'''

(** C12: a migration reaches both its ends.  When a lambda asks for a migration over
    a connection of its instance, whose queue is empty, the proxy starts a
    migrator that listens on the port of this instance and leaves those of the
    others alone, and queues one command; the loop of the instance writes it as
    one frame; and the source that reads it dials the address of exactly that
    migrator, invokes the function of the destination with the same address and
    the destination's id, and then serves the migration on the connection it
    dialled, whatever other addresses and functions there are.  When the
    migrator cannot listen, its error is returned and nothing is queued. *)
Theorem migration_reaches_source D (s : Scheduler H) m c cn k p gi i serverIp :
  SchedSys D s → active s k p → ginsts (ssh s) !! p = Some gi → gdep gi = LInstance i →
  conns (ls (ssh s)) !! c = Some cn → cinstance cn = Some i →
  (∀ x, insts (ls (ssh s)) !! i = Some x → chanReq x = []) → 0 ≤ k < 2 ^ 63 →
  let addr := serverIp +:+ ":" +:+ pretty (BaseMigratorPort + k) in
  (∀ e, ∃ m1, conn_initMigrate serverIp (Some e) c (s, m) = Done (Some e, (s, m1))) ∧
  ∃ s1 m1 ctl h2 cn2 args v,
    dep_of (ls (ssh s)) (gdep gi) ≫= (deps (ls (ssh s)) !!.) = Some v ∧
    conn_initMigrate serverIp None c (s, m) = Done (None, (s1, m1)) ∧
    (listening <$> m1 !! (BaseMigratorPort + k) = Some true) ∧
    (∀ q, q ≠ BaseMigratorPort + k → m1 !! q = m !! q) ∧
    (chanReq <$> insts (ls (ssh s1)) !! i = Some [CControl ctl]) ∧
    HandleRequest i (CControl ctl) [(Some c, ioOk)] (ls (ssh s1)) = Done (true, h2) ∧
    conns h2 !! c = Some cn2 ∧ commandArgs (drop (length (cw cn)) (cw cn2)) = Some ("migrate", args) ∧
    ∀ (l : Lambda St) sp dial invoke sock code, alive_at sp l →
      dial addr = inl sock → invoke (dname v) (migrateEvent l k addr) = inl code → code < 300 →
      ∃ l' b, lambda_migrate dial invoke args l = Done (Some (dname v, migrateEvent l k addr), l') ∧
        connected l' sp sock ∧ TServeMigration sp b ∈ tasks l'.
Proof.
  intros Hs Ha Hgi Hi Hc Hci Hq Hk addr. destruct (enlisted_intro D s k p gi i Hs Ha Hgi Hi) as (x&v&Hen).
  pose proof Hen as [_ Hx Hv Hid].
  assert (Hinit : ∀ io, conn_initMigrate serverIp io c (s, m) = startMigration serverIp io i (s, m)).
  { intros io. unfold conn_initMigrate. erewrite bind_done by (apply onSched_run, onL_id; unfold getConn; by rewrite Hc).
    by erewrite bind_done by (by rewrite Hci). }
  split.
  { intros e. destruct (startMigration_run serverIp (Some e) s m k i x v Hen (Hq x Hx)) as (m1&_&Hr).
    exists m1. by rewrite Hinit. }
  destruct (startMigration_run serverIp None s m k i x v Hen (Hq x Hx)) as (m1&Hm&Hr).
  destruct (StartMigrator_run k None m) as (r&m2&Hm2&Hoth&(w&Hw&Hl&_)&_). rewrite Hm in Hm2. injection Hm2 as _ <-.
  set (ctl := MkControl "migrate" addr (dname v) k None None).
  destruct (send_migrate (ls (ssh (queued i (CControl ctl) s))) i c cn ctl) as (h2&Hh&Hc2); [done|done|].
  eexists _, m1, ctl, h2, _, [addr; dname v; pretty k], v.
  split; [rewrite Hi; cbn; by rewrite Hx|].
  split; [by rewrite Hinit|]. split; [rewrite Hw; cbn; by rewrite Hl|]. split; [exact Hoth|].
  split; [cbn; by rewrite lookup_alter_eq, Hx|]. split; [exact Hh|]. split; [exact Hc2|].
  split; [cbn; by rewrite drop_app_length|].
  intros l sp dial invoke sock code Hal Hd Hv' Hcode.
  assert (Ek : u64 (Atoi (pretty k)) = k) by (rewrite Atoi_pretty, u64_small; [done|unfold is_u64; lia|unfold is_i64; lia]).
  pose proof (source_migrates sp l dial invoke sock code [addr; dname v; pretty k] Hal) as Hr'.
  unfold arg in Hr'. cbn in Hr'. rewrite Ek in Hr'. by apply Hr'.
Qed.
End reaches.

(** An instance with its connection. *)
Definition boundHeap : LHeap :=
  (ls (ssh sched2)) <| conns := {[ 0%nat := MkConnection (Some 0%nat) [] false false [] ]} |>
    <| insts ::= alter (λ x, x <| icn := Some 0%nat |>) 0%nat |>.
Definition boundSched : Scheduler (gmap Z gptr) := sched2 <| ssh := ssh sched2 <| ls := boundHeap |> |>.

Lemma boundHeap_insts i x : insts boundHeap !! i = Some x →
  i = 0%nat ∧ icn x = Some 0%nat ∧ chanReq x = [] ∧ lastValidated x = None.
Proof.
  assert (insts boundHeap = {[ 0%nat := MkInstance 0 (MkLMeta 0 0) (Some 0%nat) [] INSTANCE_SLEEP false None false [] ]}) as ->
    by (vm_compute; reflexivity).
  rewrite lookup_singleton_Some. by intros [<- <-].
Qed.
Lemma boundHeap_inv : IInv boundHeap.
Proof.
  assert (Hc : ∀ c cn, conns boundHeap !! c = Some cn → c = 0%nat ∧ cinstance cn = Some 0%nat).
  { intros c cn. cbn. rewrite lookup_singleton_Some. by intros [<- <-]. }
  assert (Hb : ∃ cn, conns boundHeap !! 0%nat = Some cn ∧ cinstance cn = Some 0%nat).
  { eexists. split; [apply lookup_singleton_eq|done]. }
  split.
  - intros i x Hx _. apply boundHeap_insts in Hx as (_&->&_). by eexists.
  - intros i x c Hx Ei. apply boundHeap_insts in Hx as (->&E&_). rewrite E in Ei. injection Ei as <-. exact Hb.
  - intros i x c cn Hx Hcn _ Hne. apply boundHeap_insts in Hx as (_&E&_). apply Hc in Hcn as [-> _]. by destruct Hne.
  - intros i x Hx _. by apply boundHeap_insts in Hx as (_&_&_&->).
  - intros i x c Hx Hl. apply boundHeap_insts in Hx as (_&_&_&E). by rewrite E in Hl.
  - intros c cn i Hcn Hi. apply Hc in Hcn as [_ E]. rewrite E in Hi. injection Hi as <-. vm_compute. by eexists.
Qed.
Lemma boundSched_sys : SchedSys (pool sched0) boundSched.
Proof.
  destruct (NewScheduler_run (∅ : gmap Z gptr) 5 emptyHeap) as (s&Hr&_&Hs);
    [intros k; apply lookup_empty|done|apply emptyHeap_inv|].
  assert (s = sched0) as -> by (unfold sched0; by rewrite Hr).
  destruct (after_run (onS (NewGroup 2)) sched0) as [g H1]; [vm_compute; reflexivity|].
  destruct (after_run (GetForGroup 0 0) sched1) as [i H2]; [vm_compute; reflexivity|].
  eapply reachable_sys; [exact Hs|]. eapply rtc_l; [by eapply step_newgroup|]. eapply rtc_l; [by eapply step_get|].
  apply rtc_once. apply (step_lambdastore sched2 boundHeap); [|apply boundHeap_inv].
  split; [reflexivity|]. intros j. by apply alter_idep.
Qed.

'''

Repeat exactly the lines of the material above, taking the first line, the line with "dialled, whatever other", and every line between them.

• _The completed task_:
(** C12: a migration reaches both its ends.  When a lambda asks for a migration over
    a connection of its instance, whose queue is empty, the proxy starts a
    migrator that listens on the port of this instance and leaves those of the
    others alone, and queues one command; the loop of the instance writes it as
    one frame; and the source that reads it dials the address of exactly that
    migrator, invokes the function of the destination with the same address and
    the destination's id, and then serves the migration on the connection it
    dialled, whatever other addresses and functions there are.  When the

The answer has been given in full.